Is it time for rugby to rob the rugby league rule book once again? What is wrong with placing the tackler on the report, or a yellow card and on report?
Red cards and the rules around them are ruining rugby, and there are too many players and their teams being unfairly punished for marginal calls.
Unless for cases of serious, deliberate foul play, it is time for rugby to kick red cards to touch!
The issues surrounding the World Cup final, though, go a lot deeper than Cane’s red card.

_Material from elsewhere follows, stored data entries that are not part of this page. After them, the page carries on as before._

(** * UDK-04-10 RS-485 dimmer integration: frame codec, bus link and channel
    controller, embedded from [custom_components/ha_udk_0410_dimmer/light.py]
    and [custom_components/udk_0410_dimmer/light.py].

    Python integers are [Z]; a [bytes]/[bytearray] value is a [list Z] whose
    elements lie in [0, 255]; a raised exception is the [Raise] branch of
    [res]. *)

From Stdlib Require Import ZArith List Bool Lia QArith Qminmax.
Import ListNotations.
Open Scope Z_scope.

(** ** Exceptions and results *)

Inductive exn : Type :=
| ValueError
| TypeError
| OverflowError
| IndexError
| OSError.

Inductive res (A : Type) : Type :=
| Ok (a : A)
| Raise (e : exn).

Arguments Ok {A} a.
Arguments Raise {A} e.

Definition res_bind {A B : Type} (m : res A) (k : A -> res B) : res B :=
  match m with
  | Ok a => k a
  | Raise e => Raise e
  end.

Notation "x <- m ;; k" := (res_bind m (fun x => k))
  (at level 61, m at next level, right associativity).

(** ** The Python primitives the integration relies on *)

Module Py.

(** [bytes(l)] for a list of ints: [ValueError] unless every element is in
    [range(256)]. *)
Definition is_byte (x : Z) : bool := (0 <=? x) && (x <? 256).

Definition bytes (l : list Z) : res (list Z) :=
  if forallb is_byte l then Ok l else Raise ValueError.

(** Index normalisation of [l[i]]: a negative index counts from the end,
    anything still outside [0, len) is an [IndexError]. *)
Definition index (len i : Z) : res nat :=
  let j := if i <? 0 then i + len else i in
  if (0 <=? j) && (j <? len) then Ok (Z.to_nat j) else Raise IndexError.
(** * Cart, order assembly and payment reconciliation of the agrilink back end

    Shallow embedding of [cart/cart.py], [cart/serializers.py],
    [cart/views.py], [orders/views.py], [orders/serializers.py],
    [orders/models.py] and [payment/views.py]. *)

From Stdlib Require Import ZArith QArith List String Bool Lia.
Import ListNotations.
Open Scope Z_scope.

(* ------------------------------------------------------------------ *)
(** ** Python values and [decimal.Decimal] *)

(** A finite [Decimal] as Python stores it: coefficient and number of
    fractional digits (the negated exponent), value [dm / 10^de]. *)
Record dec := Dec { dm : Z; de : nat }.

Definition pow10 (e : nat) : Z := 10 ^ Z.of_nat e.

(** The numeric value of a decimal; Python's [==], [<] and [<=] on
    [Decimal] compare these values. *)
Definition dec_val (d : dec) : Q := Qmake (dm d) (Z.to_pos (pow10 (de d))).

Definition dec_of_int (z : Z) : dec := Dec z 0.

(** [Decimal.__add__]: the result carries the smaller exponent. *)
Definition dec_add (a b : dec) : dec :=
  let e := Nat.max (de a) (de b) in
  Dec (dm a * pow10 (e - de a) + dm b * pow10 (e - de b)) e.

(** [Decimal.__mul__]: exponents add. *)
Definition dec_mul (a b : dec) : dec := Dec (dm a * dm b) (de a + de b).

There was the incorrect overruling of Aaron Smith’s try. TMO Tom Foley acted outside his authority when he alerted referee Wayne Barnes to a knock-on in the earlier lineout, which happened more than two phases [five] before Smith dived over.
That was just one of many instances when Foley, who appeared to want to be the star of the show, stuck his nose in, legally or not.
An even uglier aspect was the death threats targeted at Barnes and his family. It’s a game, get over it, and there’s no place for that disgusting behaviour.
My overall takeaway from the final, though, and it would have been the same if the All Blacks had won, is if that was to showcase the game of rugby, it was a disgrace.
What is obvious, though, is that World Rugby is killing the game with its own self-inflicted disease, and it’s looking terminal if a cure isn’t found soon.